◆ ASSIGNED TASK ◆
Up to and including the line that contains "VMap _ (Some l) =>", repeat each line of the data exactly, starting from the first.

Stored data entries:
------------------------------------------------

(* ===== verification/Json.v ===== *)
(** * Values for JSON

    [SanitizeForJSON] of [internal/web/json.go]: any Go value as one of nil, a number,
    a string, a truth value, a list or a map with string keys.  A map is a list of its
    entries; an assignment to a key replaces the entry of that key. *)

From S2P Require Import Prelude GoStrings GoValue Session.
From Stdlib Require Import Ascii.
Import Strings.

(** [t.Format(time.RFC3339)]; the zero time is [VTime 0]. *)
Class TimeText := format_RFC3339 : Z → string.

(** [m[k] = v]. *)
Fixpoint map_assign (k : string) (v : value) (m : list (string * value)) : list (string * value) :=
  match m with
  | [] => [(k, v)]
  | (k', v') :: m' => if bool_decide (k' = k) then (k, v) :: m' else (k', v') :: map_assign k v m'
  end.

(** The member a field of a struct becomes. *)
Definition json_member (f : sfield) : option string :=
  if negb (sf_exported f) then None
  else
    let jsonTag := Tag_Get f "json" in
    if bool_decide (jsonTag = "-") then None
    else
      let name := default "" (hd_error (Split ","%char jsonTag)) in
      if bool_decide (jsonTag ≠ "") && bool_decide (name ≠ "") && bool_decide (name ≠ "-") then Some name
      else Some (sf_name f).

Definition assign_field (m : list (string * value)) (p : sfield * value) : list (string * value) :=
  match json_member p.1 with None => m | Some k => map_assign k p.2 m end.

Section Sanitize.
Context `{TimeText}.

Fixpoint SanitizeForJSON (v : value) : value :=
  match v with
  | VNil | VOther _ _ | VPtr _ None | VSlice _ None | VMap _ None | VBytes None => VNil
  | VBool _ | VString _ | VInt _ _ | VUint _ _ | VFloat _ _ => v
  | VPtr _ (Some x) => SanitizeForJSON x
  | VMap _ (Some l) =>
      VMap TInterface (Some (foldl (λ m p, map_assign p.1 p.2 m) [] (map (λ p, (p.1, SanitizeForJSON p.2)) l)))
  | VBytes (Some b) => VSlice TInterface (Some (map (λ a, VUint KInt8 (byte_val a)) (String.list_ascii_of_string b)))
  | VSlice _ (Some l) => VSlice TInterface (Some (map SanitizeForJSON l))
  | VTime t => if (t =? 0)%Z then VNil else VString (format_RFC3339 t)
  | VStruct _ _ fs vs => VMap TInterface (Some (foldl assign_field [] (zip fs (map SanitizeForJSON vs))))
  end.
End Sanitize.

(** ** Induction on values *)

Section ValueInd.
Context (P : value → Prop).
Context (Pleaf : ∀ v, (∀ t x, v ≠ VPtr t (Some x)) → (∀ t l, v ≠ VSlice t (Some l)) →
                      (∀ t l, v ≠ VMap t (Some l)) → (∀ n tn fs vs, v ≠ VStruct n tn fs vs) → P v).
Context (Pptr : ∀ t x, P x → P (VPtr t (Some x))).
Context (Pslice : ∀ t l, Forall P l → P (VSlice t (Some l))).
Context (Pmap : ∀ t l, Forall (λ p, P p.2) l → P (VMap t (Some l))).
Context (Pstruct : ∀ n tn fs vs, Forall P vs → P (VStruct n tn fs vs)).

Lemma value_nested_ind : ∀ v, P v.
Proof.
  fix IH 1. intros v.
  destruct v as [| | | | | | | |t [x|]|t [l|]|t [l|]|n tn fs vs|]; try (by apply Pleaf).
  - apply Pptr, IH.
  - apply Pslice. induction l as [|x l IHl]; constructor; [apply IH|exact IHl].
  - apply Pmap. induction l as [|[k x] l IHl]; constructor; [apply IH|exact IHl].
  - apply Pstruct. induction vs as [|x l IHl]; constructor; [apply IH|exact IHl].
Qed.
End ValueInd.

(** ** Plain values *)

Inductive json_plain : value → Prop :=
  | plain_nil : json_plain VNil
  | plain_bool b : json_plain (VBool b)
  | plain_int k z : json_plain (VInt k z)
  | plain_uint k z : json_plain (VUint k z)
  | plain_float k f : json_plain (VFloat k f)
  | plain_string s : json_plain (VString s)
  | plain_list l : Forall json_plain l → json_plain (VSlice TInterface (Some l))
  | plain_map l : NoDup l.*1 → Forall (λ p, json_plain p.2) l → json_plain (VMap TInterface (Some l)).

Lemma map_assign_keys k v m : (map_assign k v m).*1 = if decide (k ∈ m.*1) then m.*1 else m.*1 ++ [k].
Proof.
  induction m as [|[k' v'] m IH]; [done|]. cbn [map_assign]. case_bool_decide; subst; rewrite !fmap_cons; cbn [fst].
  - rewrite decide_True; [done|]. set_solver.
  - rewrite IH. repeat case_decide; set_solver.
Qed.
Lemma map_assign_NoDup k v m : NoDup m.*1 → NoDup (map_assign k v m).*1.
Proof.
  intros Hm. rewrite map_assign_keys. case_decide; [done|]. apply NoDup_app. split_and!; [done|set_solver|].
  apply NoDup_singleton.
Qed.
Lemma map_assign_Forall (P : value → Prop) k v m :
  P v → Forall (λ p, P p.2) m → Forall (λ p, P p.2) (map_assign k v m).
Proof. intros Hv. induction 1 as [|[k' v'] m Hx Hm IH]; simpl; [by repeat constructor|]. case_bool_decide; by constructor. Qed.

Lemma assign_all_plain (l m : list (string * value)) :
  NoDup m.*1 → Forall (λ p, json_plain p.2) m → Forall (λ p, json_plain p.2) l →
  json_plain (VMap TInterface (Some (foldl (λ m p, map_assign p.1 p.2 m) m l))).
Proof.
  intros Hm Hp Hl. revert m Hm Hp. induction Hl as [|p l Hx Hl IH]; intros m Hm Hp; simpl; [by constructor|].
  apply IH; [by apply map_assign_NoDup|by apply map_assign_Forall].
Qed.
Lemma assign_fields_plain (l : list (sfield * value)) m :
  NoDup m.*1 → Forall (λ p, json_plain p.2) m → Forall (λ p, json_plain p.2) l →
  json_plain (VMap TInterface (Some (foldl assign_field m l))).
Proof.
  intros Hm Hp Hl. revert m Hm Hp. induction Hl as [|p l Hx Hl IH]; intros m Hm Hp; simpl; [by constructor|].
  unfold assign_field at 2. destruct (json_member p.1); [|by apply IH].
  apply IH; [by apply map_assign_NoDup|by apply map_assign_Forall].
Qed.

(** Assigning distinct keys one after another keeps their order. *)
Lemma map_assign_fresh k v m : k ∉ m.*1 → map_assign k v m = m ++ [(k, v)].
Proof.
  induction m as [|[k' v'] m IH]; simpl; [done|]. intros Hk. rewrite bool_decide_false by set_solver.
  rewrite IH by set_solver. done.
Qed.
Lemma assign_all_distinct (l m : list (string * value)) :
  NoDup (m ++ l).*1 → foldl (λ m p, map_assign p.1 p.2 m) m l = m ++ l.
Proof.
  revert m. induction l as [|[k v] l IH]; intros m Hn; simpl; [by rewrite app_nil_r|].
  rewrite map_assign_fresh.
  - rewrite IH; by rewrite <-app_assoc.
  - rewrite fmap_app in Hn. apply NoDup_app in Hn as (_ & Hd & _). intros Hk. apply (Hd k Hk). set_solver.
Qed.

Section Laws.
Context `{TimeText}.

Lemma SanitizeForJSON_plain v : json_plain (SanitizeForJSON v).
Proof.
  induction v as [v H1 H2 H3 H4|t x IH|t l IH|t l IH|n tn fs vs IH] using value_nested_ind.
  - destruct v as [| | | | | |[b|]|t|t [x|]|t [l|]|t [l|]|n tn fs vs|]; try (by constructor); try (by edestruct H1);
      try (by edestruct H2); try (by edestruct H3); try (by edestruct H4); simpl.
    + constructor. apply Forall_fmap, Forall_true. intros a. constructor.
    + destruct (_ =? _)%Z; constructor.
  - done.
  - constructor. by apply Forall_fmap.
  - apply assign_all_plain; [by constructor|done|]. by apply Forall_fmap.
  - apply assign_fields_plain; [by constructor|done|]. revert fs. induction IH as [|x l Hx Hl IHl]; intros [|f fs]; simpl; by constructor.
Qed.

Lemma SanitizeForJSON_id v : json_plain v → SanitizeForJSON v = v.
Proof.
  induction v as [v H1 H2 H3 H4|t x IH|t l IH|t l IH|n tn fs vs IH] using value_nested_ind; intros Hp.
  - inversion Hp; subst; try done; [by destruct (H2 _ _ eq_refl)|by destruct (H3 _ _ eq_refl)].
  - inversion Hp.
  - inversion Hp as [| | | | | |l' Hl|]; subst. simpl. do 2 f_equal.
    induction IH as [|x l Hx IH IHl]; [done|]. apply Forall_cons in Hl as [Hxp Hl].
    simpl. rewrite Hx by done. f_equal. apply IHl; [|done]. by constructor.
  - inversion Hp as [| | | | | | |l' Hn Hl]; subst. simpl. do 2 f_equal.
    assert (map (λ p, (p.1, SanitizeForJSON p.2)) l = l) as ->.
    { clear Hp Hn. induction IH as [|[k x] l Hx IH IHl]; [done|]. apply Forall_cons in Hl as [Hxp Hl].
      simpl in *. by rewrite Hx, IHl. }
    by apply (assign_all_distinct l []).
  - inversion Hp.
Qed.

(** Whatever the value (pointers, structs, times, channels, nested maps), the result
    is plain: it holds nothing but nil, truth values, numbers, strings, lists and maps
    with distinct string keys; and a plain value is its own result, so that applying
    the function twice changes nothing. *)
Theorem SanitizeForJSON_normal v :
  json_plain (SanitizeForJSON v) ∧ (json_plain v → SanitizeForJSON v = v) ∧
  SanitizeForJSON (SanitizeForJSON v) = SanitizeForJSON v.
Proof. split_and!; [apply SanitizeForJSON_plain|apply SanitizeForJSON_id|apply SanitizeForJSON_id, SanitizeForJSON_plain]. Qed.

(** Fields that are not exported, or hidden with [json:-], have no influence: two
    values of a struct type that agree on the other fields have the same result. *)
Theorem hidden_fields_do_not_leak n tn fs vs vs' :
  length vs = length vs' →
  (∀ i f v v', fs !! i = Some f → vs !! i = Some v → vs' !! i = Some v' → is_Some (json_member f) → v = v') →
  SanitizeForJSON (VStruct n tn fs vs) = SanitizeForJSON (VStruct n tn fs vs').
Proof.
  intros Hl Hag. simpl. do 2 f_equal. generalize (@nil (string * value)) as m.
  revert vs vs' Hl Hag. induction fs as [|f fs IH]; intros [|v vs] [|v' vs'] Hl Hag m; try done.
  simpl. unfold assign_field at 2 4. simpl.
  assert ((match json_member f with None => m | Some k => map_assign k (SanitizeForJSON v) m end) =
          (match json_member f with None => m | Some k => map_assign k (SanitizeForJSON v') m end)) as ->.
  { destruct (json_member f) eqn:E; [|done]. by rewrite (Hag 0 f v v'). }
  apply IH; [by injection Hl|]. intros i g x x'. apply (Hag (S i)).
Qed.
End Laws.

(** ** Values to evaluate *)

#[local] Instance demo_time_text : TimeText := λ _, "2024-01-01T00:00:00Z".

Definition demo_fields : list sfield :=
  [SField "Name" TString true false [("json", "name,omitempty")]; SField "Secret" TString true false [("json", "-")];
   SField "cache" TString false false []].
Definition demo_account (secret : string) : value :=
  VStruct "Account" None demo_fields [VString "ann"; VString secret; VString "x"].

Example account_for_json :
  SanitizeForJSON (VPtr TInterface (Some (demo_account "pw"))) = VMap TInterface (Some [("name", VString "ann")]).
Proof. reflexivity. Qed.

Lemma hidden_fields_do_not_leak_witness : SanitizeForJSON (demo_account "one") = SanitizeForJSON (demo_account "two").
Proof.
  apply (hidden_fields_do_not_leak "Account" None demo_fields [VString "ann"; VString "one"; VString "x"]
    [VString "ann"; VString "two"; VString "x"]); [reflexivity|].
  intros [|[|[|i]]] f v v' Hf Hv Hv' [k Hk]; simpl in *; try discriminate; try congruence.
  injection Hf as <-. discriminate Hk.
Defined.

------------------------------------------------

◆ ANSWER TO THIS EXERCISE ◆
(* ===== verification/Json.v ===== *)
(** * Values for JSON

    [SanitizeForJSON] of [internal/web/json.go]: any Go value as one of nil, a number,
    a string, a truth value, a list or a map with string keys.  A map is a list of its
    entries; an assignment to a key replaces the entry of that key. *)

From S2P Require Import Prelude GoStrings GoValue Session.
From Stdlib Require Import Ascii.
Import Strings.

(** [t.Format(time.RFC3339)]; the zero time is [VTime 0]. *)
Class TimeText := format_RFC3339 : Z → string.

(** [m[k] = v]. *)
Fixpoint map_assign (k : string) (v : value) (m : list (string * value)) : list (string * value) :=
  match m with
  | [] => [(k, v)]
  | (k', v') :: m' => if bool_decide (k' = k) then (k, v) :: m' else (k', v') :: map_assign k v m'
  end.

(** The member a field of a struct becomes. *)
Definition json_member (f : sfield) : option string :=
  if negb (sf_exported f) then None
  else
    let jsonTag := Tag_Get f "json" in
    if bool_decide (jsonTag = "-") then None
    else
      let name := default "" (hd_error (Split ","%char jsonTag)) in
      if bool_decide (jsonTag ≠ "") && bool_decide (name ≠ "") && bool_decide (name ≠ "-") then Some name
      else Some (sf_name f).

Definition assign_field (m : list (string * value)) (p : sfield * value) : list (string * value) :=
  match json_member p.1 with None => m | Some k => map_assign k p.2 m end.

Section Sanitize.
Context `{TimeText}.

Fixpoint SanitizeForJSON (v : value) : value :=
  match v with
  | VNil | VOther _ _ | VPtr _ None | VSlice _ None | VMap _ None | VBytes None => VNil
  | VBool _ | VString _ | VInt _ _ | VUint _ _ | VFloat _ _ => v
  | VPtr _ (Some x) => SanitizeForJSON x
  | VMap _ (Some l) =>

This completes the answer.